Adipocyte lineages: tracing back the origins of fat

Joan Sanchez-Gurmaches  1 David A Guertin  2
Affiliations
Review

Adipocyte lineages: tracing back the origins of fat

Joan Sanchez-Gurmaches et al. Biochim Biophys Acta. 2014 Mar.

Abstract

The obesity epidemic has intensified efforts to understand the mechanisms controlling adipose tissue development. Adipose tissue is generally classified as white adipose tissue (WAT), the major energy storing tissue, or brown adipose tissue (BAT), which mediates non-shivering thermogenesis. It is hypothesized that brite adipocytes (brown in white) may represent a third adipocyte class. The recent realization that brown fat exist in adult humans suggests increasing brown fat energy expenditure could be a therapeutic strategy to combat obesity. To understand adipose tissue development, several groups are tracing the origins of mature adipocytes back to their adult precursor and embryonic ancestors. From these studies emerged a model that brown adipocytes originate from a precursor shared with skeletal muscle that expresses Myf5-Cre, while all white adipocytes originate from a Myf5-negative precursors.

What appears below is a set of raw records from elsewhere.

(** The body of the instruction of a row. *)
Ltac unfold_head t :=
  lazymatch t with
  | ?f _ => unfold_head f
  | _ => unfold t
  end.
Ltac expose_body d :=
  let t := eval cbv beta iota zeta delta [exec_insn d_iname insn_of] in (exec_insn d) in
  let d0 := fresh in set (d0 := d);
  first [ lazymatch t with ?e _ => change (exec_insn d0) with (e d0) end
        | change (exec_insn d0) with t ];
  unfold_head t; subst d0.
Ltac row_body :=
  intros; intros ????; cbv zeta; cbn [fst snd r_meaning r_imm];
  lazymatch goal with
  | |- acts _ _ _ _ (exec_insn ?d) ?s => expose_body d; unfold_head s
  end.

(** The shape of the row, and the equations on values that rewriting settles. *)
Ltac row_shape :=
  lazymatch goal with
  | |- acts _ _ _ _ (branch _ _) _ => by apply acts_branch, imm_B_eq
  | |- acts _ _ _ _ (store _ _) _ => by apply acts_store, imm_S_eq
  | |- acts _ _ _ _ (load _ _ _) _ =>
      apply acts_load; [by apply imm_I_eq|intros v; first [reflexivity|by apply sext_swrap]]
  | |- acts _ _ _ _ (amo_d _ _) (amou_of _ ?g) => apply acts_amou_d with (f := g); assumption
  | |- acts _ _ _ _ (amo_w _ _) (amou_of _ ?g) => apply acts_amou_w with (f := g); assumption
  | |- acts _ _ _ _ (amo_d _ _) _ => apply acts_amo_d; [assumption|intros t b; autorewrite with isa; try reflexivity]
  | |- acts _ _ _ _ (amo_w _ _) _ => apply acts_amo_w; [assumption|intros t b; autorewrite with isa; try reflexivity]
  | |- acts _ _ (shamt _ _) _ _ _ =>
      apply shift_row; [assumption..|lia|intros x i Hx; autorewrite with isa; try reflexivity]
  | |- acts _ _ _ _ (op_rr _ _) _ =>
      apply acts_rr; [assumption..|intros x y Hx Hy; autorewrite with isa; try reflexivity]
  | |- acts _ _ _ _ (op_ri _ _) _ =>
      apply ri_row; [assumption..|intros x i Hx Hi; autorewrite with isa; try reflexivity]
  | |- _ => reflexivity
  end.

(** The rows with a lemma of their own. *)
Ltac csr_row Hi :=
  first [apply word_of_insn | apply csr_number_field | by apply Hi]; assumption.
Ltac own_row :=
  intros ??? Hi; cbv zeta; cbn [fst snd r_meaning r_imm];
  lazymatch goal with
  | |- acts (insn_of _ _ _ ?n _) _ _ _ _ _ =>
      lazymatch n with
      | rv_lui => by apply lui_row
      | rv_auipc => by apply acts_auipc, imm_U_eq
      | rv_jal => apply acts_jal; [by apply imm_J_eq|done]
      | rv_jalr => apply acts_jalr; [by apply imm_I_eq|done]
      | rv_sw => by apply acts_sw, imm_S_eq
      | rv_lr_w => apply acts_lr_w
      | rv_lr_d => apply acts_lr_d
      | rv_sc_w => apply acts_sc_w
      | rv_sc_d => by apply acts_sc_d
      | rv_csrrw => apply acts_csrrw; csr_row Hi
      | rv_csrrs => apply acts_csrrs; csr_row Hi
      | rv_csrrc => apply acts_csrrc; csr_row Hi
      | rv_csrrsi => apply acts_csrrsi; csr_row Hi
      | rv_csrrci => apply acts_csrrci; csr_row Hi
      | rv_csrrwi => apply acts_csrrwi; csr_row Hi
      | rv_ecall => apply acts_ecall
      | rv_ebreak => apply acts_ebreak
      | rv_mret => by apply acts_mret, word_of_insn
      | rv_sret => by apply acts_sret, word_of_insn
      | rv_wfi => by apply acts_wfi, word_of_insn
      | rv_sfence_vma => by apply acts_sfence_vma, word_of_insn
      end
  end.

(** The floating-point rows: the lemma of the shape, and its equations. *)
Ltac float_side :=
  intros;
  lazymatch goal with
  | |- _ = u64 (imm_I _) => by apply imm_I_eq
  | |- _ = u64 (imm_S _) => by apply imm_S_eq
  | |- fits _ _ => by apply fval_fits
  | |- _ = with_sign _ _ _ =>
      first [ by apply (copy_bit 31) | by apply (copy_not_bit 31) | by apply (xor_bit 31)
            | by apply (copy_bit 63) | by apply (copy_not_bit 63) | by apply (xor_bit 63) ]
  | |- context [sf_mulAdd] => by rewrite ?f32_neg_eq, ?f64_neg_eq
  | |- _ => first [ reflexivity | symmetry; apply u64_s64 | symmetry; by apply uwrap_id
                  | by rewrite s32_u32 | apply uwrap_swrap ]
  end.
Ltac float_shape Hm Hf Hd k C g :=
  lazymatch goal with
  | |- acts _ _ _ _ _ ?s =>
      lazymatch s with
      | fl _ => apply (acts_fl _ _ _ _ Hf Hd k _ _ _ _ _ _ _ C)
      | fs _ => apply (acts_fs _ _ _ _ Hf Hd k)
      | fop1 _ _ => apply (acts_fop1 _ _ _ _ Hf Hd k _ _ _ _ _ _ _ C)
      | fop2 _ _ => apply (acts_fop2 _ _ _ _ Hf Hd k _ _ _ _ _ _ _ C)
      | fto_int _ _ _ => apply (acts_fto_int _ _ _ _ Hf Hd k _ _ _ _ _ _ _ C)
      | fof_int _ _ _ => apply (acts_fof_int _ _ _ _ Hm Hf Hd k _ _ _ _ _ _ _ C)
      | fcompare _ _ => apply (acts_fcompare _ _ _ _ Hf Hd k _ _ _ _ _ _ _ C)
      | fchoose _ ?b => apply (acts_fchoose _ _ _ _ Hf Hd k _ _ _ _ _ _ _ C b)
      | fclass _ ?c => apply (acts_fclass _ _ _ _ Hf Hd k _ _ _ _ _ _ _ C c g)
      | fmv_x _ => apply (acts_fmv_x _ _ _ _ Hf Hd k)
      | fmv_f _ => apply (acts_fmv_f _ _ _ _ Hm Hf Hd k _ _ _ _ _ _ _ C)
      | fsgnj _ => apply (acts_fbits _ _ _ _ Hf Hd k _ _ _ _ _ _ _ C)
      | fsgnjn _ => apply (acts_fbits _ _ _ _ Hf Hd k _ _ _ _ _ _ _ C)
      | fsgnjx _ => apply (acts_fbits _ _ _ _ Hf Hd k _ _ _ _ _ _ _ C)
      | _ => apply (acts_fop3 _ _ _ _ Hf Hd k _ _ _ _ _ _ _ C)
      end
  end.
Ltac float_row :=
  let m := fresh "m" in let Hm := fresh "Hm" in let Hf := fresh "Hf" in
  intros m Hm Hf _; cbv zeta; cbn [fst snd r_meaning r_imm];
  lazymatch goal with
  | Hw : fits 32 ?w |- acts (insn_of ?u ?w ?pc ?n ?t) _ _ _ _ ?s =>
      let Hd := fresh in
      pose proof (word_of_insn u w pc Hw n t) as Hd;
      lazymatch s with
      | fcvt single double _ => by apply acts_fcvt_s_d
      | fcvt double single _ => by apply acts_fcvt_d_s
      | context [single] =>
          expose_body (insn_of u w pc n t);
          float_shape Hm Hf Hd uconstr:(single) uconstr:(coded_single) (swrap 32); float_side
      | context [double] =>
          expose_body (insn_of u w pc n t);
          float_shape Hm Hf Hd uconstr:(double) uconstr:(coded_double) (fun v : Z => v); float_side
      end
  end.

Section AllRows.
Context {D : Type} `{PlatformLaws D} `{SoftFloat}.
Variables (u : operands) (w pc0 : Z).
Hypothesis Hw : fits 32 w.

Lemma rows_ok : Forall (row_ok u w pc0) rows.
Proof.
  repeat first [apply Forall_nil_2 | apply Forall_cons_2].
  all: first [own_row | float_row | row_body; row_shape].
  - apply u64_add_imm.
  - rewrite (swrap_id 64 i) by lia. reflexivity.
  - apply (u64_bitwise _ xorb). intros. apply Z.lxor_spec.
  - apply (u64_bitwise _ orb). intros. apply Z.lor_spec.
  - apply (u64_bitwise _ andb). intros. apply Z.land_spec.
  - apply s32_add_imm.
  - by rewrite Z.shiftr_div_pow2.
  - by apply mulhsu_code.
  - by apply mulhu_code.
  - apply div_code.
  - by apply quotient_unsigned.
  - f_equal. apply (remainder_code 64).
  - f_equal. apply remainder_unsigned; [apply Hx|apply Hy].
  - apply divw_code.
  - apply divuw_code.
  - f_equal. apply remw_code.
  - f_equal. apply remuw_code.
  - symmetry. apply uwrap_swrap.
Qed.
End AllRows.

(** ** The refinement *)

Section Refinement.
Context {D : Type} `{PlatformLaws D} `{SoftFloat}.
Variable u : operands.

(** The row of csrrwi, and what a covered word has when it is its row. *)
Lemma rows_csrrwi : Forall (fun x : row * (Iname * Itype) =>
  x.2.1 = rv_csrrwi -> x.1 = mkRow 0x73 [f3 5] word Sem.csrrwi) rows.
Proof. by repeat first [apply Forall_nil_2 | apply Forall_cons_2]. Qed.
Lemma covered_csrrwi w x : covered w -> In x rows -> row_matches w x.1 = true ->
  x.2.1 = rv_csrrwi -> rd w = 0.
Proof.
  intros Hc Hx Hm E. pose proof rows_csrrwi as Hr. rewrite List.Forall_forall in Hr.
  rewrite (Hr x Hx E) in Hm. unfold row_matches in Hm. cbn [forallb r_opcode r_fixed f3 fst snd] in Hm.
  apply andb_true_iff in Hm as [H7%Z.eqb_eq [H12%Z.eqb_eq _]%andb_true_iff]. by apply Hc.
Qed.

(** Decoding and executing a covered word. *)
Lemma decode_exec_row w pc0 (m : mach D) : fits 32 w -> mach_ok m ->
  softfloat_exceptionFlags m = 0 -> covered w ->
  exists d, decode u w Normal pc0 = Some d /\
    exec_insn d m =
    match List.find (row_matches w) table with
    | Some r => perform (rd w) pc0 (pc0 + 4) (row_action r w pc0 m) m
    | None => raise_exception pc0 IllegalInstruction w m
    end.
Proof.
  intros Hw Hm Hf Ho. destruct (decoder_row u w pc0 Hw) as (name & type & Ed & Hr).
  eexists. split; [exact Ed|]. rewrite find_row.
  destruct (List.find (fun x => row_matches w x.1) rows) as [x|] eqn:E; cbn [option_map].
  - apply List.find_some in E as [Hx Hmx]. pose proof (rows_ok u w pc0 Hw) as Hok.
    rewrite List.Forall_forall in Hok.
    specialize (Hok _ Hx m Hm Hf (covered_csrrwi w x Ho Hx Hmx)). rewrite Hr in Hok.
    unfold acts, d_rd, d_rs1, d_rs2 in Hok. cbn [d_ops d_pc insn_of fst snd] in Hok.
    by rewrite o_rd_field, o_rs1_field, o_rs2_field in Hok by done.
  - subst name. reflexivity.
Qed.

Lemma mach_ok_next n (m : mach D) : Z.testbit n 0 = false -> mach_ok m ->
  mach_ok (upd_hart (set_pc (u64 (pc (hart m) + n))) m).
Proof.
  intros Hn []. split; try done. apply hart_ok_pc; [apply uwrap_fits; lia| |done].
  by apply even_add; [apply hk_even|].
Qed.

While this provided a rational explanation to why BAT is more metabolically favorable than WAT, recent work indicates the situation is more complex because subsets of white adipocytes also arise from Myf5-Cre expressing precursors. Lineage tracing studies further suggest that the vasculature may provide a niche supporting both brown and white adipocyte progenitors; however, the identity of the adipocyte progenitor cell is under debate. Differences in origin between adipocytes could explain metabolic heterogeneity between depots and/or influence body fat patterning particularly in lipodystrophy disorders. Here, we discuss recent insights into adipose tissue origins highlighting lineage-tracing studies in mice, how variations in metabolism or signaling between lineages could affect body fat distribution, and the questions that remain unresolved. This article is part of a Special Issue entitled: Modulation of Adipose Tissue in Health and Disease.

Keywords: Adipocyte progenitor/precursor; Brite or beige adipocyte; Brown adipose tissue (BAT); Lipodystrophy; Myf5; White adipose tissue (WAT).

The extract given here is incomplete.